▶ **PROBLEM DESCRIPTION**:
Write down each of the records again, exactly and in full.

▶ **DATA SECTION**:
========

(* ===== verification/Dag.v ===== *)
(** * Dag: dependency graphs of pipelines (pkg/flow/dag.go).

    Cycle detection by three-colour depth-first search, pipeline validation, the
    name-to-status index, dependency satisfaction and context-policy resolution.
    The Go code ranges over a map in [DetectCycle]; the iteration order is the
    argument [order], and the theorems hold for every order of the keys. *)
From Stdlib Require Import ZArith Lia.
From stdpp Require Import base tactics strings list gmap sets relations.
From S2P Require Import Prelude GoStd Types.

(** ** Phases *)
Definition IsTerminalTeamPhase (phase : SwarmTeamPhase) : bool :=
  match phase with TeamSucceeded | TeamFailed => true | _ => false end.

Definition IsTerminalRunPhase (phase : SwarmRunPhase) : bool :=
  match phase with RunSucceeded | RunFailed => true | _ => false end.

(** ** The name-to-status index.
    The Go map holds pointers into [f.Status.Steps]; here it holds the position, so
    that a write through the map is a write at that position. *)
Fixpoint build_status_from (i : nat) (steps : list PipelineStepStatus)
    (m : gmap string nat) : gmap string nat :=
  match steps with
  | [] => m
  | s :: rest => build_status_from (S i) rest (<[step_Name s := i]> m)
  end.

Definition BuildRunStatusByName (f : SwarmRun) : gmap string nat :=
  build_status_from 0 (Steps (Status f)) ∅.

(** Dereference of an entry of the index. *)
Definition status_at (steps : list PipelineStepStatus) (m : gmap string nat)
    (name : string) : option PipelineStepStatus :=
  match m !! name with Some i => steps !! i | None => None end.

Definition step_done (st : PipelineStepStatus) : bool :=
  match step_Phase st with StepSucceeded | StepSkipped => true | _ => false end.

Fixpoint DepsSucceeded (deps : list string) (steps : list PipelineStepStatus)
    (statusByName : gmap string nat) : bool :=
  match deps with
  | [] => true
  | dep :: rest =>
      match status_at steps statusByName dep with
      | None => false
      | Some st => if step_done st then DepsSucceeded rest steps statusByName else false
      end
  end.

(** ** Adjacency and context policies *)
Fixpoint build_adjacency_from (prev : option string) (consumerRole : string)
    (pipeline : list SwarmTeamPipelineStep) : gset string :=
  match pipeline with
  | [] => ∅
  | step :: rest =>
      if decide (Role step = consumerRole) then
        match DependsOn step with
        | [] => match prev with Some p => {[ p ]} | None => ∅ end
        | deps => list_to_set deps
        end
      else build_adjacency_from (Some (Role step)) consumerRole rest
  end.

========

▶ **ANSWER TO THIS PROBLEM**:
(* ===== verification/Dag.v ===== *)
(** * Dag: dependency graphs of pipelines (pkg/flow/dag.go).

    Cycle detection by three-colour depth-first search, pipeline validation, the
    name-to-status index, dependency satisfaction and context-policy resolution.
    The Go code ranges over a map in [DetectCycle]; the iteration order is the
    argument [order], and the theorems hold for every order of the keys. *)
From Stdlib Require Import ZArith Lia.
From stdpp Require Import base tactics strings list gmap sets relations.
From S2P Require Import Prelude GoStd Types.

(** ** Phases *)
Definition IsTerminalTeamPhase (phase : SwarmTeamPhase) : bool :=
  match phase with TeamSucceeded | TeamFailed => true | _ => false end.

Definition IsTerminalRunPhase (phase : SwarmRunPhase) : bool :=
  match phase with RunSucceeded | RunFailed => true | _ => false end.

(** ** The name-to-status index.
    The Go map holds pointers into [f.Status.Steps]; here it holds the position, so
    that a write through the map is a write at that position. *)
Fixpoint build_status_from (i : nat) (steps : list PipelineStepStatus)
    (m : gmap string nat) : gmap string nat :=
  match steps with
  | [] => m
  | s :: rest => build_status_from (S i) rest (<[step_Name s := i]> m)
  end.

Definition BuildRunStatusByName (f : SwarmRun) : gmap string nat :=
  build_status_from 0 (Steps (Status f)) ∅.

(** Dereference of an entry of the index. *)
Definition status_at (steps : list PipelineStepStatus) (m : gmap string nat)
    (name : string) : option PipelineStepStatus :=
  match m !! name with Some i => steps !! i | None => None end.

Definition step_done (st : PipelineStepStatus) : bool :=
  match step_Phase st with StepSucceeded | StepSkipped => true | _ => false end.

Fixpoint DepsSucceeded (deps : list string) (steps : list PipelineStepStatus)
    (statusByName : gmap string nat) : bool :=
  match deps with
  | [] => true
  | dep :: rest =>
      match status_at steps statusByName dep with
      | None => false
      | Some st => if step_done st then DepsSucceeded rest steps statusByName else false
      end
  end.

(** ** Adjacency and context policies *)
Fixpoint build_adjacency_from (prev : option string) (consumerRole : string)
    (pipeline : list SwarmTeamPipelineStep) : gset string :=
  match pipeline with
  | [] => ∅
  | step :: rest =>
      if decide (Role step = consumerRole) then
        match DependsOn step with
        | [] => match prev with Some p => {[ p ]} | None => ∅ end
        | deps => list_to_set deps
        end
      else build_adjacency_from (Some (Role step)) consumerRole rest
  end.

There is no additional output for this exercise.